Crise ukrainienne, crise européenne

Le (dés)équilibre de la terreur

La presse générale a tendance à analyser la crise ukrainienne en des termes trop superficiels. On parle d’un Poutine agressif et d’une Ukraine sans défense ou inversement, selon l’environnement. Ils évoquent l'importance du gaz russe, la nécessité de respecter la législation internationale et demandent prudence et dialogue. Bien entendu, il est fait référence aux divisions existantes en Ukraine même, aux intérêts américains, européens, russes et même chinois, ainsi qu’à mille autres sujets. Mais très rarement la racine du problème est abordée : 1) le déséquilibre croissant entre les forces armées russes et américaines, qui s’étend aux arsenaux nucléaires ; 2) le sentiment d'anxiété que cela génère en Russie et ; 3) la fenêtre d'opportunité offerte par une Union européenne qui ne prend pas en charge sa part de dissuasion.

Nous avons tous entendu parler équilibre de la terreur. Ce terme, inventé durant les premières années de la guerre froide, nous deviendra familier grâce au MAD (Destruction mutuelle assurée), conséquence du développement de capacités crédibles de deuxième frappe. En effet, après quelques années d’interactions complexes et d’évolutions théoriques et techniques inégales, on a atteint dans les années 60 une situation de stabilité dans laquelle on pouvait vivre. Le Traité sur les missiles anti-balistiques a même été signé en mai 1972, par lequel les deux superpuissances ont convenu de rester volontairement sans protection pour éviter que la dissuasion ne devienne inefficace.

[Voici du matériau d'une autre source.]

(** The bytes an IPv6 text is made of. *)
Lemma show_ipv6_bytes bs :
  length bs = 16%nat → Forall (in_width 8) bs →
  (∃ a b c d, bs = to_ipv6_mapped (mk_ipv4 a b c d) ∧ Forall (in_width 8) [a; b; c; d] ∧
    show_ipv6 bs = "::ffff:" +:+ show_ipv4 [a; b; c; d]) ∨
  (∃ head tail n, Forall (in_width 16) head ∧ Forall (in_width 16) tail ∧ (length head + length tail <= 6)%nat ∧
    n = (8 - length head - length tail)%nat ∧ bs = bytes_of_groups (head ++ replicate n 0 ++ tail) ∧
    as_bytes (show_ipv6 bs) = groups_bytes 0 head ++ [58; 58] ++ groups_bytes 0 tail) ∨
  (∃ gs, Forall (in_width 16) gs ∧ length gs = 8%nat ∧ bs = bytes_of_groups gs ∧
    as_bytes (show_ipv6 bs) = groups_bytes 0 gs).
Proof.
  intros Hl Hw. unfold show_ipv6. case_bool_decide as Hm.
  { left. rewrite <- (take_drop 12 bs) in Hw. apply Forall_app in Hw as [_ Hw].
    assert (length (drop 12 bs) = 4%nat) as Hd by (rewrite length_drop; lia).
    assert (bs = take 12 bs ++ drop 12 bs) as Eb by (by rewrite take_drop).
    destruct (drop 12 bs) as [|a [|b [|c [|d [|]]]]]; try done.
    exists a, b, c, d. split_and!; [|done|done]. rewrite Eb, Hm. by rewrite <- (assoc_L (++)). }
  right. destruct (segments_spec bs Hw) as (Hs & Hn & Hb); [by rewrite Hl|].
  assert (length (segments bs) = 8%nat) as H8 by lia.
  pose proof (longest_zeroes_run (segments bs) (segments bs) 0 (0%nat, 0%nat) (0%nat, 0%nat)) as Hr.
  destruct (longest_zeroes _ _ _ _) as [start len]. destruct Hr as [Hle Hz]; [done|lia| | |].
  { split; [cbn; lia|]. intros j Hj. cbn in Hj. lia. }
  { split; [by left|]. split; [cbn; lia|]. intros j Hj. cbn in Hj. lia. }
  cbn [fst snd] in *. destruct (1 <? len)%nat eqn:E.
  - left. apply Nat.ltb_lt in E. exists (take start (segments bs)), (drop (start + len) (segments bs)), len.
    rewrite length_take, length_drop. split_and!; [by apply Forall_take|by apply Forall_drop|lia|lia| |].
    + rewrite <- zero_run_split by done. done.
    + rewrite !as_bytes_app, !fmt_subslice_bytes. done.
  - right. exists (segments bs). split_and!; [done..|]. apply fmt_subslice_bytes.
Qed.

Lemma parse_show_ipv6 bs :
  length bs = 16%nat → Forall (in_width 8) bs → parse_ipv6 (show_ipv6 bs) = Some bs.
Proof.
  intros Hl Hw. unfold parse_ipv6, parse_with.
  destruct (show_ipv6_bytes bs Hl Hw) as [(a & b & c & d & -> & Hf & ->)|[(h & t & n & Hh & Ht & Hlt & Hn & -> & ->)|
    (gs & Hg & H8 & -> & ->)]].
  - by rewrite read_mapped.
  - by rewrite (read_compressed h t n).
  - by rewrite read_full.
Qed.

(** No IPv6 text is read as an IPv4 address. *)
Lemma read_ipv4_show_ipv6 bs :
  length bs = 16%nat → Forall (in_width 8) bs → read_ipv4_addr (as_bytes (show_ipv6 bs)) = None.
Proof.
  intros Hl Hw.
  destruct (show_ipv6_bytes bs Hl Hw) as [(a & b & c & d & _ & Hf & ->)|[(h & t & n & Hh & Ht & _ & _ & _ & ->)|
    (gs & Hg & H8 & _ & ->)]].
  - rewrite as_bytes_app. apply read_ipv4_colon.
  - destruct h as [|g h]; [apply read_ipv4_colon|]. cbn [groups_bytes Nat.eqb app]. rewrite <- (assoc_L (++)).
    apply Forall_cons in Hh as [Hg _]. apply read_ipv4_no_dot; [by apply hex_no_dot|by destruct h..].
  - destruct gs as [|g gs]; [done|]. cbn [groups_bytes Nat.eqb app]. apply Forall_cons in Hg as [Hg _].
    apply read_ipv4_no_dot; [by apply hex_no_dot|by destruct gs..].
Qed.

Lemma parse_ipv4_show_ipv6 bs :
  length bs = 16%nat → Forall (in_width 8) bs → parse_ipv4 (show_ipv6 bs) = None.
Proof.
  intros Hl Hw. unfold parse_ipv4, parse_with. destruct (_ <? _)%nat; [done|]. by rewrite read_ipv4_show_ipv6.
Qed.

Lemma show_ipv6_inj x y :
  length x = 16%nat → length y = 16%nat → Forall (in_width 8) x → Forall (in_width 8) y →
  show_ipv6 x = show_ipv6 y → x = y.
Proof. intros Lx Ly Fx Fy E. apply (f_equal parse_ipv6) in E. rewrite !parse_show_ipv6 in E by done. congruence. Qed.

(** A bracket ends the address. *)
Lemma bracket_split s t p q :
  forall_ascii (λ c, negb (Ascii.eqb c "]")) s = true → forall_ascii (λ c, negb (Ascii.eqb c "]")) t = true →
  s +:+ String "]" p = t +:+ String "]" q → s = t ∧ p = q.
Proof.
  intros Hs Ht E. pose proof (split_app "]" s p Hs) as E1. pose proof (split_app "]" t q Ht) as E2.
  rewrite E, E2 in E1. injection E1 as -> _. split; [done|].
  clear E2 Ht Hs. induction s as [|c s IH]; [by injection E|]. apply IH. injection E. done.
Qed.

Lemma forall_ascii_bytes d s :
  Forall (λ b, b ≠ byte_of_ascii d) (as_bytes s) → forall_ascii (λ c, negb (Ascii.eqb c d)) s = true.
Proof.
  induction s as [|c s IH]; [done|]. cbn [as_bytes forall_ascii]. rewrite Forall_cons. intros [Hc Hs].
  rewrite IH by done. destruct (Ascii.eqb_spec c d) as [->|]; done.
Qed.

Lemma hex_no_bracket g : in_width 16 g → Forall (λ b, b ≠ 93) (as_bytes (show_hex16 g)).
Proof.
  intros Hg. assert (forallb (λ b, negb (b =? 93)) (as_bytes (show_hex16 g)) = true) as H.
  { revert Hg. apply (all16_spec (λ g, forallb (λ b, negb (b =? 93)) (as_bytes (show_hex16 g)))).
    vm_compute. reflexivity. }
  rewrite forallb_forall in H. apply Forall_forall. intros b Hb.
  apply Z.eqb_neq, negb_true_iff, H. by apply list_elem_of_In.
Qed.

Lemma groups_no_bracket gs : ∀ i, Forall (in_width 16) gs → Forall (λ b, b ≠ 93) (groups_bytes i gs).
Proof.
  induction gs as [|g gs IH]; intros i Hw; [done|]. apply Forall_cons in Hw as [Hg Hw]. cbn [groups_bytes].
  rewrite !Forall_app. split_and!; [|by apply hex_no_bracket|by apply IH].
  destruct (i =? 0)%nat; [done|]. by apply Forall_singleton.
Qed.

Lemma show_ipv6_no_bracket bs :
  length bs = 16%nat → Forall (in_width 8) bs → forall_ascii (λ c, negb (Ascii.eqb c "]")) (show_ipv6 bs) = true.
Proof.
  intros Hl Hw.
  destruct (show_ipv6_bytes bs Hl Hw) as [(a & b & c & d & _ & Hf & ->)|[(h & t & n & Hh & Ht & _ & _ & _ & E)|
    (gs & Hg & H8 & _ & E)]]; [|apply forall_ascii_bytes; rewrite E..].
  - rewrite !Forall_cons in Hf. destruct Hf as ([Ha _] & [Hb _] & [Hc _] & [Hd _] & _). cbn [show_ipv4].
    rewrite !forall_ascii_app. cbn [forall_ascii andb].
    assert (∀ n, 0 <= n → forall_ascii (λ c, negb (Ascii.eqb c "]")) (show_Z n) = true) as Hn.
    { intros k Hk. apply (forall_ascii_impl is_digit_char); [|by apply show_Z_digits].
      intros ch Hch. destruct (Ascii.eqb_spec ch "]") as [->|]; done. }
    by rewrite !Hn by done.
  - rewrite !Forall_app. split_and!; [by apply groups_no_bracket| |by apply groups_no_bracket].
    rewrite !Forall_cons. by split_and!.
  - by apply groups_no_bracket.
Qed.

(** C34: the text form of a backend, which keys its circuit breaker, its protocol cache
and its metrics, identifies it: two well-formed backends, IPv4 or IPv6, with the
same label have the same address, port and family. *)
Theorem backend_label_identifies b1 b2 :
  backend_wf b1 → backend_wf b2 → backend_to_string b1 = backend_to_string b2 →
  is_ipv6 b1 = is_ipv6 b2 ∧ ip b1 = ip b2 ∧ port b1 = port b2.
Proof.
  intros W1 W2 E. destruct (is_ipv6 b1) eqn:E1.
  - destruct (is_ipv6 b2) eqn:E2.
    + destruct W1 as (L1 & F1 & [P1 _] & _), W2 as (L2 & F2 & [P2 _] & _).
      unfold backend_to_string in E. rewrite E1, E2 in E. injection E as E.
      apply bracket_split in E as [Ei Ep]; [|by apply show_ipv6_no_bracket..].
      injection Ep as Ep. apply show_Z_inj in Ep; [|done..]. by apply show_ipv6_inj in Ei.
    + symmetry in E. destruct (backend_label_injective b2 b1 W2 W1 E2 E) as [H _]. congruence.
  - destruct (backend_label_injective b1 b2 W1 W2 E1 E) as (-> & ? & ?). done.
Qed.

Pour le grand public, ainsi que pour de nombreux journalistes et même experts en relations internationales, la signature de ce type d’accords de limitation des armements est une bonne chose en soi. Les accords SALT en sont un bon exemple, puisque la limitation du nombre d’ICBM et de SLBM a mis un terme à la course aux armements. En outre, ils ont largement servi à sanctionner l’arrivée d’une ère de distension dans lequel le risque de confrontation nucléaire serait bien moindre. Tout semble positif. Bien sûr, à condition de rester à la surface du problème.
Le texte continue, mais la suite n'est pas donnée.